ERS researchers compared average incomes using the median, at which half of households earn less and half earn more. In 2011, the median income among all U.S. households was $50,504, while the median income among farm households was $57,050. The median for contract broiler growers was higher, at $68,455. Sixty percent of contract broiler growers earned household incomes that exceeded the U.S.-wide median.

Researcher James M. MacDonald said that among contract broiler growers, the 80th percentile of household income was $143,294, which is greater than the 80th percentile values for all farm households and for all U.S. households. But the 20th percentile value ($18,782) was less than the corresponding values for the other comparison groups. Therefore, the spread between the 80th and 20th percentile incomes was much greater for contract broiler growers than for all farm households or all U.S. households.

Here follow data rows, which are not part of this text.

Lemma kernel_receive_ok fs s q d :
  fill_contract fs -> rx_inv fs s q -> (0 < length d <= room)%nat ->
  exists s' b, kernel_receive s d = Done (s', b) /\ length (mm_frames (rx_ring s')) = length (mm_frames (rx_ring s)) /\
    rx_inv fs s' (if (length q <? length (mm_frames (rx_ring s)))%nat then q ++ [d] else q).
Proof.
  intros Hfill H Hd. pose proof H as [Hfs Hc Hl Hk Hf]. set (R := rx_ring s) in *. set (n := length (mm_frames R)) in *. unfold kernel_receive, frame_header.
  destruct (Nat.ltb_spec (length q) n) as [Hlt|Hge].
  - destruct (Hf (length q) Hlt) as (fr & Hfr & Hfree). rewrite (proj2 (lookup_ge_None q _)) in Hfree by lia. destruct Hfree as [Hfl Hst].
    rewrite Hk. fold R. rewrite Hfr. cbn [obind]. rewrite Hst. cbn [obind]. rewrite Z.eqb_refl.
    destruct (Hfill fr d Hfl Hd) as (F1 & F2 & F3). eexists _, true. split; [reflexivity|]. cbn [rx_ring]. rsimpl. rewrite length_insert. split; [done|].
    constructor; cbn [rx_ring rx_kernel]; rsimpl; rewrite ?length_insert; fold n; try done.
    + rewrite length_app. cbn. lia.
    + unfold at_pos, nth_after. rsimpl. rewrite length_insert. fold n. rewrite length_app. cbn [length]. rewrite Nat.Div0.add_mod_idemp_l. f_equal. lia.
    + intros j Hj. unfold at_pos, nth_after. rsimpl. rewrite length_insert. fold n. destruct (decide (j = length q)) as [->|Hne].
      * fold (at_pos R (length q)). rewrite list_lookup_insert_eq by (apply nth_after_lt; lia). eexists. split; [reflexivity|].
        rewrite list_lookup_middle by done. by repeat split.
      * destruct (Hf j Hj) as (g & Hg & Hg'). exists g. split.
        -- rewrite list_lookup_insert_ne; [done|]. intros E. apply nth_after_inj in E; lia.
        -- destruct (Nat.lt_ge_cases j (length q)); [by rewrite lookup_app_l by done|].
           rewrite (proj2 (lookup_ge_None q _)) in Hg' by lia. by rewrite (proj2 (lookup_ge_None _ _)) by (rewrite length_app; cbn; lia).
  - assert (length q = n) as Eq by lia. destruct (Hf 0%nat ltac:(lia)) as (fr & Hfr & Hfull).
    destruct (lookup_lt_is_Some_2 q 0 ltac:(lia)) as [d0 Hd0]. rewrite Hd0 in Hfull. destruct Hfull as (_ & (st & Hst & Hu) & _).
    assert (rx_kernel s = at_pos R 0) as ->.
    { rewrite Hk. unfold at_pos, nth_after. fold n. rewrite Eq, Nat.add_0_r. replace (current_frame R + n)%nat with (current_frame R + 1 * n)%nat by lia. apply Nat.Div0.mod_add. }
    fold R. rewrite Hfr. cbn [obind]. rewrite Hst. cbn [obind]. rewrite (proj2 (Z.eqb_neq _ _)) by (by intros ->). by exists s, false.
Qed.

(** C18: The receive ring is a bounded queue: for every sequence of packets arriving from the kernel and calls of [recv_mmap], the
    calls return the packets byte for byte in the order of arrival, up to the number asked for; a packet is lost only when all
    frames of the ring hold packets that have not been read. *)
Theorem mmap_rx_refines_fifo fs n es :
  fill_contract fs -> (32 <= fs)%nat -> (0 < n)%nat ->
  Forall (fun e => match e with Arrives d => (0 < length d <= room)%nat | Recv _ => True end) es ->
  exists s, rx_run (MkRxSys (MkMmap (replicate n (replicate fs 0)) fs 0) 0) es = Done (s, fifo_rx n [] es).
Proof.
  intros Hfill Hfs Hn Hes.
  assert (forall es s q, rx_inv fs s q -> length (mm_frames (rx_ring s)) = n ->
    Forall (fun e => match e with Arrives d => (0 < length d <= room)%nat | Recv _ => True end) es ->
    exists s', rx_run s es = Done (s', fifo_rx n q es)) as Hrun.
  { clear es Hes. induction es as [|[d|m] es IH]; intros s q H Hl Hes; cbn [rx_run fifo_rx]; [by exists s| |]; apply Forall_cons in Hes as [He Hes].
    - destruct (kernel_receive_ok fs s q d Hfill H He) as (s1 & b & -> & Hl1 & H1). cbn [obind]. rewrite Hl in H1. apply IH; [done|congruence|done].
    - destruct (recv_mmap_ok fs m s q H) as (r & -> & Hlr & H1). cbn [obind].
      destruct (IH _ _ H1) as (s2 & ->); [by rewrite <- Hl|done|by exists s2]. }
  apply Hrun; [|apply length_replicate|done]. constructor; cbn; rewrite ?length_replicate; try done; try lia.
  { unfold at_pos, nth_after. cbn. by rewrite Nat.Div0.mod_0_l. }
  intros j Hj. exists (replicate fs 0). unfold at_pos, nth_after. cbn. rewrite length_replicate, Nat.mod_small by lia. split; [by apply lookup_replicate_2|].
  by apply zero_frame_free.
Qed.

End Rx.

(** ** Sending *)

Section Tx.

(** What the kernel transmits of a frame, and the frame it gives back. *)
Context (transmitted : list Z -> list Z) (release : list Z -> list Z).

(** The packet [d] lies in the frame [fr], marked for sending. *)
Definition pending_frame (fs : nat) (d fr : list Z) : Prop :=
  length fr = fs /\ hdr_status fr = Done TP_STATUS_SEND_REQUEST /\ hdr_len fr = Done (zlen d) /\
  slice fr DATA_OFFSET (DATA_OFFSET + length d) = Done d.

(** What is relied on: the kernel sends the bytes the header announces and gives the frame back as available.  A frame it
    finds malformed, one longer than the device's MTU say, it marks [TP_STATUS_WRONG_FORMAT] instead; that case is left out:
    the code tests for available alone, so such a frame blocks the ring for good. *)
Definition tx_contract (fs : nat) : Prop := forall fr d, pending_frame fs d fr ->
  transmitted fr = d /\ length (release fr) = fs /\ hdr_status (release fr) = Done TP_STATUS_AVAILABLE.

Why do broiler grower incomes vary so widely?

“Some of the variation in household incomes reflects differences in off-farm income earned by contract growers and their families,” MacDonald said. “On average, off-farm income accounts for half of the total household income earned by contract growers, and off-farm income varies widely.”

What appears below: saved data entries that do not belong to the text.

(* ===== verification/Quic.v ===== *)
(** * The QUIC transport adapter (dpdk-stdlib-quic/src)

    ecn.rs, frame.rs, path_handle.rs, tx.rs, rx.rs, stats.rs, the body of the loop of event_loop.rs
    and the port allocator of provider.rs.  The QUIC implementation itself (crates s2n-quic
    and s2n-quic-core) is a parameter: the class [TxMessage] is its [tx::Message], the class
    [Endpoint] its [Endpoint], with the operations this crate calls.  The backend's answers and
    the clock readings are arguments. *)

From stdpp Require Import base numbers list.
From Stdlib Require Import ZArith Lia.
From S2P Require Import Prelude State Buffer Checksum Codec CodecFrames UdpChecksum UdpFrame UdpLayout Routing Icmp UdpRobust.

#[local] Open Scope Z_scope.

(** ** Congestion notification (ecn.rs) *)

Inductive ExplicitCongestionNotification : Type := NotEct | Ect1 | Ect0 | Ce.

#[global] Instance ecn_eq_dec : EqDecision ExplicitCongestionNotification.
Proof. solve_decision. Defined.

(** [extract_ecn]: the transmuted value is 0 to 3. *)
Definition extract_ecn (tos_byte : Z) : ExplicitCongestionNotification :=
  match Z.land tos_byte 3 with 0 => NotEct | 1 => Ect1 | 2 => Ect0 | _ => Ce end.

Definition ecn_to_tos_bits (ecn : ExplicitCongestionNotification) : Z :=
  match ecn with NotEct => 0 | Ect1 => 1 | Ect0 => 2 | Ce => 3 end.

(** ** Paths (path_handle.rs) *)

Record DpdkPathHandle := MkPath { p_remote : SocketAddr; p_local : SocketAddr }.

#[global] Instance path_eq_dec : EqDecision DpdkPathHandle.
Proof. solve_decision. Defined.

Definition is_ipv6 (a : SocketAddr) : bool := match a with V4 _ _ => false | V6 _ _ _ _ => true end.

(** [DpdkPathHandle::try_new]; [None] is [UnsupportedAddressFamily]. *)
Definition try_new (remote local : SocketAddr) : option DpdkPathHandle :=
  if is_ipv6 remote then None else if is_ipv6 local then None else Some (MkPath remote local).

(** [from_remote_address]; the default local address is 0.0.0.0:0. *)
Definition from_remote_address (remote : SocketAddr) : DpdkPathHandle := MkPath remote (V4 UNSPECIFIED 0).

Definition set_local_address (h : DpdkPathHandle) (local : SocketAddr) : DpdkPathHandle := MkPath (p_remote h) local.

(** ** Sending (frame.rs, tx.rs) *)

Definition build_quic_frame (out : list Z) (src_mac gateway_mac : Mac) (src_ip dst_ip : Ipv4Addr)
    (src_port dst_port : Z) (payload : list Z) (tos : Z) : outcome (list Z * result Z UdpError) :=
  build_udp_frame_into_with_tos out src_mac gateway_mac src_ip dst_ip src_port dst_port payload 64 tos.

Inductive TxError : Type := AtCapacity | EmptyPayload | UndersizedBuffer | OtherError.

Record Outcome := MkOutcome { o_len : nat; o_index : nat }.

(** [tx::Message]: [write_payload] is given the buffer and the offset, and returns the
    buffer and the number of bytes written. *)
Class TxMessage (M : Type) := {
  path_handle : M -> DpdkPathHandle;
  message_ecn : M -> M * ExplicitCongestionNotification;
  can_gso : M -> nat -> nat -> bool;
  write_payload : M -> list Z -> nat -> M * list Z * result nat TxError }.

Record DpdkTxQueue := MkTxQueue {
  pending : list (list Z);
  tx_capacity : nat;
  tx_local_addr : SocketAddr;
  tx_src_mac : Mac;
  tx_gateway_mac : Mac;
  frame_buf : list Z }.

#[global] Instance eta_DpdkTxQueue : Eta DpdkTxQueue := fun q =>
  MkTxQueue (pending q) (tx_capacity q) (tx_local_addr q) (tx_src_mac q) (tx_gateway_mac q) (frame_buf q).

Definition tx_queue_new (local_addr : SocketAddr) (capacity : nat) (src_mac gateway_mac : Mac) : DpdkTxQueue :=
  MkTxQueue [] capacity local_addr src_mac gateway_mac [].

Definition drain (q : DpdkTxQueue) : DpdkTxQueue * list (list Z) := (q <| pending := [] |>, pending q).

(** [tx::Queue::capacity]. *)
Definition tx_room (q : DpdkTxQueue) : nat := tx_capacity q - length (pending q).

Definition socket_address_to_v4 (a : SocketAddr) : option (Ipv4Addr * Z) :=
  match a with V4 ip p => Some (ip, p) | V6 _ _ _ _ => None end.

(** The source of a datagram: the path's, or the bound address where that is not set. *)
Definition source_address (local_addr : SocketAddr) (path : DpdkPathHandle) : Ipv4Addr * Z :=
  let bound_ip := match local_addr with V4 ip _ => ip | V6 _ _ _ _ => UNSPECIFIED end in
  let '(src_ip, src_port) :=
    match socket_address_to_v4 (p_local path) with
    | Some v => v
    | None => (bound_ip, port local_addr)
    end in
  (if bool_decide (src_ip = UNSPECIFIED) then bound_ip else src_ip,
   if src_port =? 0 then port local_addr else src_port).

Definition MAX_UDP_PAYLOAD : nat := 1472.

(** Building one segment's frame in [frame_buf] and queueing a copy. *)
Definition queue_segment (q : DpdkTxQueue) (src_ip dst_ip : Ipv4Addr) (src_port dst_port : Z) (payload : list Z)
    (tos : Z) : outcome (DpdkTxQueue * bool) :=
  let! (fb, r) := build_quic_frame [] (tx_src_mac q) (tx_gateway_mac q) src_ip dst_ip src_port dst_port payload tos in
  let q := q <| frame_buf := fb |> in
  match r with
  | Err _ => Done (q, false)
  | Ok _ => Done (q <| pending := pending q ++ [fb] |>, true)
  end.

Section Messages.

Context {M : Type} `{TxMessage M}.

(** The loop over further segments; each round queues a frame or ends the loop. *)
Fixpoint gso_loop (fuel : nat) (q : DpdkTxQueue) (message : M) (src_ip dst_ip : Ipv4Addr) (src_port dst_port tos : Z)
    (written gso_offset segment_count total_len : nat) : outcome (DpdkTxQueue * M * result nat TxError) :=
  match fuel with
  | O => OutOfFuel
  | S fuel =>
      if negb (can_gso message written (segment_count + 1)) then Done (q, message, Ok total_len)
      else if (tx_capacity q <=? length (pending q))%nat then Done (q, message, Ok total_len)
      else
        let '(message, seg_buf, r) := write_payload message (replicate MAX_UDP_PAYLOAD 0) gso_offset in
        match r with
        | Err _ => Done (q, message, Ok total_len)
        | Ok n =>
            if (n =? 0)%nat then Done (q, message, Ok total_len)
            else
              let! payload := slice seg_buf 0 n in
              let! (q, ok) := queue_segment q src_ip dst_ip src_port dst_port payload tos in
              if ok : bool then
                gso_loop fuel q message src_ip dst_ip src_port dst_port tos written (gso_offset + n)
                  (segment_count + 1) (total_len + n)
              else Done (q, message, Err UndersizedBuffer)
        end
  end.

(** [tx::Queue::push]. *)
Definition tx_push (q : DpdkTxQueue) (message : M) : outcome (DpdkTxQueue * M * result Outcome TxError) :=
  if (tx_capacity q <=? length (pending q))%nat then Done (q, message, Err AtCapacity)
  else
    let path := path_handle message in
    match socket_address_to_v4 (p_remote path) with
    | None => Panic
    | Some (dst_ip, dst_port) =>
        let '(src_ip, src_port) := source_address (tx_local_addr q) path in
        let '(message, ecn) := message_ecn message in
        let tos := ecn_to_tos_bits ecn in
        let index := length (pending q) in
        let '(message, payload_buf, r) := write_payload message (replicate MAX_UDP_PAYLOAD 0) 0 in
        match r with
        | Err e => Done (q, message, Err e)
        | Ok written =>
            if (written =? 0)%nat then Done (q, message, Err EmptyPayload)
            else
              let! payload := slice payload_buf 0 written in
              let! (q, ok) := queue_segment q src_ip dst_ip src_port dst_port payload tos in
              if negb ok then Done (q, message, Err UndersizedBuffer)
              else
                let! (q, message, r) := gso_loop (S (tx_room q)) q message src_ip dst_ip src_port dst_port tos
                                          written written 1 written in
                Done (q, message, match r with Ok total_len => Ok (MkOutcome total_len index) | Err e => Err e end)
        end
    end.

End Messages.

(** ** Receiving (rx.rs) *)

Record RxDatagram := MkRx { rx_path : DpdkPathHandle; rx_ecn : ExplicitCongestionNotification; rx_payload : list Z }.

Definition parse_to_rx_datagram (frame : list Z) (local_addr : SocketAddr) : outcome (option RxDatagram) :=
  let! parsed := parse_udp_packet_ref frame in
  match parsed with
  | None => Done None
  | Some p =>
      if negb (r_dst_port p =? port local_addr) then Done None
      else
        let! tos_byte := idx frame (ETH_HEADER_LEN + 1) in
        let path := set_local_address (from_remote_address (V4 (r_src_ip p) (r_src_port p))) (V4 (r_dst_ip p) (r_dst_port p)) in
        Done (Some (MkRx path (extract_ecn tos_byte) (r_payload p)))
  end.

(** ** The event loop (event_loop.rs, stats.rs) *)

Record ProviderStats := MkStats {
  rx_burst_calls : Z;
  tx_burst_calls : Z;
  datagrams_received : Z;
  datagrams_transmitted : Z;
  rx_drops : Z;
  tx_drops : Z;
  timer_wakeups : Z }.

#[global] Instance eta_ProviderStats : Eta ProviderStats := fun s =>
  MkStats (rx_burst_calls s) (tx_burst_calls s) (datagrams_received s) (datagrams_transmitted s) (rx_drops s)
    (tx_drops s) (timer_wakeups s).

Definition stats_new : ProviderStats := MkStats 0 0 0 0 0 0 0.

(** [Endpoint]: [ep_receive] also says whether it ran [for_each], which drains the queue; [ep_transmit]
    pushes messages to the queue. *)
Class Endpoint (E : Type) := {
  poll_wakeups : E -> Z -> E * bool;
  ep_receive : E -> list RxDatagram -> Z -> E * bool;
  ep_transmit : E -> DpdkTxQueue -> Z -> outcome (E * DpdkTxQueue);
  ep_timeout : E -> option Z }.

Record LoopConfig := MkLoopConfig { max_rx_burst : nat; max_tx_burst : nat; busy_poll_budget : Z }.

Definition loop_config_default : LoopConfig := MkLoopConfig 32 32 128.

(** What a turn of the loop ends with: [break], or the next turn, after a sleep (ns) or at once. *)
Inductive turn : Type := Break | Next (sleep : option Z).

Section Loop.

Context {E : Type} `{Endpoint E} (send_frame : list (list Z * bool) -> list Z -> bool).

(** [l_sent] lists what was handed to the backend with its answer; [l_given] the datagrams
    handed to the endpoint. *)
Record Loop := MkLoop {
  l_endpoint : E;
  l_rx : list RxDatagram;
  l_tx : DpdkTxQueue;
  l_idle : Z;
  l_stats : ProviderStats;
  l_sent : list (list Z * bool);
  l_given : list RxDatagram }.

#[global] Instance eta_Loop : Eta Loop := fun l =>
  MkLoop (l_endpoint l) (l_rx l) (l_tx l) (l_idle l) (l_stats l) (l_sent l) (l_given l).

Definition send (sent : list (list Z * bool)) (frame : list Z) : list (list Z * bool) :=
  sent ++ [(frame, send_frame sent frame)].

(** The loop over a burst: the queue, the backend and the count. *)
Fixpoint receive_frames (icmp : IcmpHandler) (local_addr : SocketAddr) (frames : list (list Z)) (rx : list RxDatagram)
    (sent : list (list Z * bool)) (count : Z) : outcome (list RxDatagram * list (list Z * bool) * Z) :=
  match frames with
  | [] => Done (rx, sent, count)
  | frame :: frames =>
      if default 0 (frame !! (ETH_HEADER_LEN + 9)%nat) =? IP_PROTO_ICMP then
        let! action := process_icmp_full icmp frame in
        let sent := match action with Some (ActReply reply) => send sent reply | _ => sent end in
        receive_frames icmp local_addr frames rx sent count
      else
        let! dgram := parse_to_rx_datagram frame local_addr in
        match dgram with
        | Some d => receive_frames icmp local_addr frames (rx ++ [d]) sent (count + 1)
        | None => receive_frames icmp local_addr frames rx sent count
        end
  end.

MacDonald said some of this variation may also reflect differences in the size of a grower’s broiler business. “One quarter of growers have one to two chicken houses, while a third had five or more. These two variations largely offset one another, in that growers with one to two houses derive 80 percent of their income from off-farm jobs, while growers with five or more houses derive over 60 percent of their income from the farm business.”

Income from contract growing fees — per pound of chickens produced — also varies widely and accounts for some of the variation in household incomes. “Contract fees can vary with attributes of production that also affect grower costs — for example, higher per-pound payments are associated with smaller birds, birds raised without antibiotics, and certified organic production. However, fees also vary because of the way that broiler production contracts are designed,” he said.

In 2011, the average payment to contract growers was 5.55 cents per live-weight pound delivered, but actual fees varied widely around the average. Twenty percent of growers earned more than 6.33 cents per pound, and 10 percent earned more than 7.02 cents per pound. At the other end of the spectrum, 20 percent of growers earned less than 4.77 cents per pound, and 10 percent earned less than 4.32 cents per pound, the researchers reported.

Average gross cash farm income from all sources was almost $233,000 for contract broiler growers in 2011, and $164,889 — or 71 percent of the total — came from production contract fees.